NCIL logo - National Council on Independent LivingThe AbilityOne Program must be brought up to contemporary standards of practice for supporting people with disabilities to access competitive integrated employment. When these reforms are adopted, an inspector general should be appointed to provide rigorous oversight to ensure that the days of exploitation and fraud are brought to an end.

Barb Trader, Executive Director of TASH, said: “The continued segregation of people with disabilities in employment is unjust, and the payment of subminimum wages is discriminatory and demeaning. Americans with disabilities must be freed from the overwhelming control of the entities that simultaneously determine their eligibility for services, administer those services, and function as their employers. The concentration of power in community rehabilitation programs and sheltered workshops is a fundamental flaw in the AbilityOne Program. Any federally-sanctioned program must be a positive force for workers with disabilities by providing them freedom, self-determination, and real employment and career development opportunities.”
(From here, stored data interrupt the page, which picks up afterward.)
(* ===== verification/FastSync.v ===== *)
(** * Fast sync: src/blockchain/v2

    A node that is behind fetches blocks from its peers.  The scheduler (of
    scheduler.go) decides which peer is asked for which block and drops peers; the
    processor (of processor.go) checks each block by the commit in the next one,
    saves it and executes it.  Both handle one event at a time and emit one; the
    reactor passes events between them.  The clock is an argument of the handlers
    that read it; the reasons of errors, which are only logged, are left out. *)

From Stdlib Require Import ZArith Lia.
From stdpp Require Import prelude list gmap.
From S2P Require Import Prelude SafeMath Crypto Validator ValidatorSet Proto Block VoterSet Election PartSet Header Light BlockProto.
From S2P Require Import Evidence ChainState StateStore BlockStore EvidencePool BlockExec.

Local Open Scope Z_scope.
Local Open Scope go_scope.

(** [p2p.ID]. *)
Abbreviation ID := bytes.

(** ** Events *)

Inductive Event :=
| noOp
(** of the reactor *)
| rTryPrunePeer (time : Time)
| rTrySchedule (time : Time)
| rProcessBlock
| bcBlockResponse (time : Time) (peerID : ID) (size : Z) (block : Block)
| bcNoBlockResponse (peerID : ID) (height : Z)
| bcStatusResponse (peerID : ID) (base height : Z)
| bcAddNewPeer (peerID : ID)
| bcRemovePeer (peerID : ID)
| bcResetState (state : ChainState)
(** of the scheduler *)
| scFinishedEv
| scBlockRequest (peerID : ID) (height : Z)
| scBlockReceived (peerID : ID) (block : option Block)
| scPeerError (peerID : ID)
| scPeersPruned (peers : list ID)
| scSchedulerFail
(** of the processor *)
| pcBlockVerificationFailure (height : Z) (firstPeerID secondPeerID : ID)
| pcBlockProcessed (height : Z) (peerID : ID)
| pcFinished (blocksSynced : Z) (tmState : ChainState).

(** ** The scheduler *)

Inductive blockState := blockStateUnknown | blockStateNew | blockStatePending | blockStateReceived | blockStateProcessed.

#[global] Instance blockState_eq : EqDecision blockState.
Proof. solve_decision. Defined.

Inductive peerState := peerStateNew | peerStateReady | peerStateRemoved.

#[global] Instance peerState_eq : EqDecision peerState.
Proof. solve_decision. Defined.

Record scPeer := mkScPeer { sp_state : peerState; sp_base : Z; sp_height : Z; sp_lastTouched : Time; sp_lastRate : Z }.

Definition newScPeer : scPeer := mkScPeer peerStateNew (-1) (-1) 0 0.

Record scheduler := mkScheduler {
  sc_initHeight : Z;
  sc_height : Z;
  sc_lastAdvance : Time;
  sc_peers : gmap ID scPeer;
  sc_blockStates : gmap Z blockState;
  sc_pendingBlocks : gmap Z ID;
  sc_pendingTime : gmap Z Time;
  sc_receivedBlocks : gmap Z ID
}.

Definition second : Z := 1000000000.
Definition syncTimeout : Z := 60 * second.
Definition peerTimeout : Z := 15 * second.
Definition minRecvRate : Z := 0.
Definition targetPending : Z := 10.

Definition newScheduler (initHeight : Z) (startTime : Time) : scheduler := mkScheduler initHeight initHeight startTime ∅ ∅ ∅ ∅ ∅.

Inductive sc_error :=
| ErrPeerUnknown | ErrPeerNotReady | ErrLowerHeight | ErrBaseAboveHeight | ErrNotRequested | ErrClock | ErrNotNew
| ErrAboveHeight | ErrBelowBase | ErrNobodyHas.

Abbreviation ScM := (GoM scheduler sc_error).

(** A handler looks at the error of a call. *)
Definition caught {S E A} (m : GoM S E A) : GoM S E (E + A) := fun s =>
  match m s with
  | (Ok a, s') => (Ok (inr a), s')
  | (Err e, s') => (Ok (inl e), s')
  | (Panic, s') => (Panic, s')
  end.

Definition set_peers (sc : scheduler) (peers : gmap ID scPeer) : scheduler :=
  mkScheduler (sc_initHeight sc) (sc_height sc) (sc_lastAdvance sc) peers (sc_blockStates sc) (sc_pendingBlocks sc) (sc_pendingTime sc) (sc_receivedBlocks sc).

Definition set_blocks (sc : scheduler) (states : gmap Z blockState) (pending : gmap Z ID) (times : gmap Z Time) (received : gmap Z ID) : scheduler :=
  mkScheduler (sc_initHeight sc) (sc_height sc) (sc_lastAdvance sc) (sc_peers sc) states pending times received.

(** *** Queries *)

Definition ready (p : scPeer) : bool := bool_decide (sp_state p = peerStateReady).

(** The heights of the peers that are ready. *)
Definition ready_heights (sc : scheduler) : list Z := omap (fun '(_, p) => if ready p then Some (sp_height p) else None) (map_to_list (sc_peers sc)).

Definition maxHeight (sc : scheduler) : Z := foldr Z.max (sc_height sc -i64 1) (ready_heights sc).

Definition getStateAtHeight (sc : scheduler) (height : Z) : blockState :=
  if height <? sc_height sc then blockStateProcessed else default blockStateUnknown (sc_blockStates sc !! height).

Definition getPeersWithHeight (sc : scheduler) (height : Z) : list ID :=
  omap (fun '(id, p) => if ready p && (sp_base p <=? height) && (height <=? sp_height p) then Some id else None) (map_to_list (sc_peers sc)).

Definition prunablePeers (sc : scheduler) (peerTimout minRecvRate : Z) (now : Time) : list ID :=
  sort_by bytes_ltb
    (omap (fun '(id, p) =>
             if ready p && ((peerTimout <? time_Sub now (sp_lastTouched p)) || (sp_lastRate p <? minRecvRate)) then Some id else None)
       (map_to_list (sc_peers sc))).

Definition allBlocksProcessed (sc : scheduler) : bool :=
  negb (bool_decide (sc_peers sc = ∅)) && (maxHeight sc <=? sc_height sc).

(** The heights in state New; -1 if there is none. *)
Definition nextHeightToSchedule (sc : scheduler) : Z :=
  let news := omap (fun '(h, s) => if bool_decide (s = blockStateNew) then Some h else None) (map_to_list (sc_blockStates sc)) in
  let min := foldr Z.min int64_max news in
  if min =? int64_max then -1 else min.

Definition pendingFrom (sc : scheduler) (peerID : ID) : list Z :=
  omap (fun '(h, id) => if bool_decide (id = peerID) then Some h else None) (map_to_list (sc_pendingBlocks sc)).

Definition selectPeer (sc : scheduler) (height : Z) : outcome sc_error ID :=
  let peers := getPeersWithHeight sc height in
  let numPending id := lenZ (pendingFrom sc id) in
  let minPending := foldr Z.min int64_max (numPending <$> peers) in
  match sort_by bytes_ltb (filter (fun id => numPending id = minPending) peers) with
  | [] => Err ErrNobodyHas
  | id :: _ => Ok id
  end.

(** *** Changes *)

Definition ensurePeer (peerID : ID) : ScM scPeer :=
  sc ← gget;
  match sc_peers sc !! peerID with
  | Some p => mret p
  | None => gput (set_peers sc (<[peerID := newScPeer]> (sc_peers sc)));; mret newScPeer
  end.

Definition touchPeer (peerID : ID) (time : Time) : ScM unit :=
  sc ← gget;
  match sc_peers sc !! peerID with
  | None => gfail ErrPeerUnknown
  | Some p =>
      if negb (ready p) then gfail ErrPeerNotReady
      else gput (set_peers sc (<[peerID := mkScPeer (sp_state p) (sp_base p) (sp_height p) time (sp_lastRate p)]> (sc_peers sc)))
  end.

(** The blocks of a peer are New again. *)
Definition renew (peerID : ID) (owners : gmap Z ID) (states : gmap Z blockState) : gmap Z blockState :=
  ((fun _ => blockStateNew) <$> filter (fun '(_, id) => id = peerID) owners) ∪ states.

Definition forget {A} (peerID : ID) (owners : gmap Z ID) (m : gmap Z A) : gmap Z A :=
  filter (fun '(h, _) => owners !! h <> Some peerID) m.

Definition removePeer (peerID : ID) : ScM unit :=
  sc ← gget;
  match sc_peers sc !! peerID with
  | None => mret tt
  | Some p =>
      if bool_decide (sp_state p = peerStateRemoved) then mret tt
      else
        let pending := sc_pendingBlocks sc in
        let states := renew peerID (sc_receivedBlocks sc) (renew peerID pending (sc_blockStates sc)) in
        let sc := set_blocks sc states (forget peerID pending pending) (forget peerID pending (sc_pendingTime sc))
                    (forget peerID (sc_receivedBlocks sc) (sc_receivedBlocks sc)) in
        let sc := set_peers sc (<[peerID := mkScPeer peerStateRemoved (sp_base p) (sp_height p) (sp_lastTouched p) (sp_lastRate p)]> (sc_peers sc)) in
        let maxPeerHeight := foldr Z.max 0 (ready_heights sc) in
        gput (set_blocks sc (filter (fun '(h, _) => h <= maxPeerHeight) (sc_blockStates sc)) (sc_pendingBlocks sc) (sc_pendingTime sc) (sc_receivedBlocks sc))
  end.

Definition setStateAtHeight (height : Z) (state : blockState) : ScM unit :=
  gmodify (fun sc => set_blocks sc (<[height := state]> (sc_blockStates sc)) (sc_pendingBlocks sc) (sc_pendingTime sc) (sc_receivedBlocks sc)).

Fixpoint new_loop (i : Z) (n : nat) : ScM unit :=
  match n with
  | O => mret tt
  | S n =>
      sc ← gget;
      if maxHeight sc <? i then mret tt
      else
        (if bool_decide (getStateAtHeight sc i = blockStateUnknown) then setStateAtHeight i blockStateNew else mret tt);;
        new_loop (i +i64 1) n
  end.

Definition addNewBlocks : ScM unit :=
  sc ← gget;
  if targetPending <=? Z.of_nat (size (sc_blockStates sc)) then mret tt
  else new_loop (sc_height sc) (Z.to_nat (targetPending +i64 sc_height sc - sc_height sc)).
Mark A. Riccobono, President of the National Federation of the Blind, said: “The principles we are setting forth today reflect the hopes and aspirations of all Americans with disabilities. Neither AbilityOne nor any other program that purports to serve us can do so without reference to our own determinations on how to live the lives we want. We urge all other organizations of Americans with disabilities and like-minded service providers to join us in calling for an end to discrimination and low expectations, and to work with us for a future in which we, as Americans with disabilities, have full control over our destinies.”